Emotional is a great read, but Mlodinow’s hope that it will bring us “self-knowledge” about our emotions to help us know that “none of us are perfect” reveals how indebted he is to a contemporary penchant for indulgent self-reflection.

One of the most alienating factors of contemporary life is the influence of therapeutic culture — in which individuals are encouraged to view the first and last priorities of their life in terms of how they feel about themselves. Identity politics is framed around the idea that how we perceive the world, emotionally, is the only true reality — calls for reason and solidarity are labelled offensive or unfeeling.

An old, elitist sentiment about how populaces cannot be trusted

Young generations at school are no longer asked what they want to do in life (that would surely cause anxiety) and are instead asked to sit in circles contemplating their emotional wellbeing. Doing things that go against our natural instincts, our wellbeing or our feelings about who we are is seen as a toxic enterprise, rather than the very thing that makes human beings unique — our ability to buck the trend.

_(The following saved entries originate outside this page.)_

(** After its step, the files of a group are settled. *)
Lemma lang_step_settles (g : str * Dict.dict str) (t t1 : node) :
  group_ok g -> tree_ok g t ->
  lang_step lib sources g t = Returned t1 -> settled lib sources g t1.
Proof.
  intros (Hc & Hnd & Hs & Hsc & Hss & Hown) [Tru Ten]. unfold lang_step.
  destruct (write_ru lib (fst g) (snd g) t) as [t0|] eqn:E1; [|discriminate].
  destruct (backfill_en lib sources (fst g) t0) as [t2|] eqn:E2; [|discriminate].
  intros E. inversion E; subst t2. clear E.
  destruct (write_ru_spec lib _ _ _ _ E1) as (existing & Hex & Hr0 & Hne & Hf).
  fold (ru_path g) in Hex, Hr0, Hne, Hf.
  assert (Hm : merged_ru lib (Some (merged_ru lib existing (snd g))) (snd g)
               = merged_ru lib existing (snd g)).
  { apply merged_ru_idem; auto; intros old Ho; apply Tru; now apply Hex. }
  unfold backfill_en in E2. fold (source_rel (fst g)) in E2. fold (en_path g) in E2.
  fold (backfills g t0) in E2. fold (sources_of sources (fst g)) in E2.
  destruct (backfills g t0) eqn:Eb.
  - assert (Hpre : ~ prefix (en_path g) (ru_path g)).
    { destruct Hown as [Hown|Hown]; auto. unfold backfills in Eb.
      apply andb_true_iff in Eb. destruct Eb as [_ Eb].
      apply negb_true_iff in Eb. apply str_eqb_neq in Eb. contradiction. }
    assert (Hneq : en_path g <> ru_path g)
      by (intros Heq; apply Hpre; rewrite Heq; apply prefix_refl).
    destruct (read_text t0 (en_path g)) as [text|] eqn:Et; [|discriminate].
    cbn [bind] in E2. fold (backfilled lib (sources_of sources (fst g)) text) in E2.
    assert (Hen1 : read_text t1 (en_path g)
                   = Some (backfilled lib (sources_of sources (fst g)) text)).
    { apply read_text_lookup. now apply (lookup_write_same _ t0 t1). }
    split; [|split; [exact Hne|]].
    + exists (merged_ru lib existing (snd g)). split; [|exact Hm].
      apply read_text_lookup.
      apply (write_keeps_file _ (ru_path g) t0 t1 _ _ E2); [congruence|].
      now apply read_text_lookup.
    + intros _. exists (backfilled lib (sources_of sources (fst g)) text).
      split; [exact Hen1|]. apply backfilled_idem; auto.
      apply Ten. unfold read_text. rewrite <- (Hf _ Hpre). exact Et.
  - inversion E2; subst t1. split; [|split; [exact Hne|]].
    + exists (merged_ru lib existing (snd g)). now split.
    + intros Hb. congruence.
Qed.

In the emotional tests Mlodinow provides in chapter eight, I scored well above average in both aggression and anger. There is every possibility that I am an agitated psychopath with poor emotional control — you’d have to ask my husband — but it’s more likely that I was answering questions such as “some of my friends think I’m a hothead” with “extremely characteristic of me” because we spend most of our time shouting about political issues. Perhaps scientists or shrinks would say my emotional regulation is out of whack. I’d say it’s right where it needs to be if I want to change the world around me.

In his 1954 book, The Destruction of Reason, Georg Lukács described social Darwinism and the racism that weaponised it in terms of a reliance on biology. “Biologism in philosophy and sociology has always been a basis for reactionary philosophical tendencies,” he wrote, which had “nothing to do with biology as a science” but instead “stemmed rather from the conditions of the class struggle, which made pseudo-biological concepts and methods a suitable instrument of the reactionary battle against the idea of progress.”

Investigating the mystery of how human beings think and operate is a wonderful thing. But to me, Mlodinow’s new thinking about feelings smacks of an old, elitist sentiment about how populaces cannot be trusted to make unemotional decisions. Perhaps it’s just a gut reaction.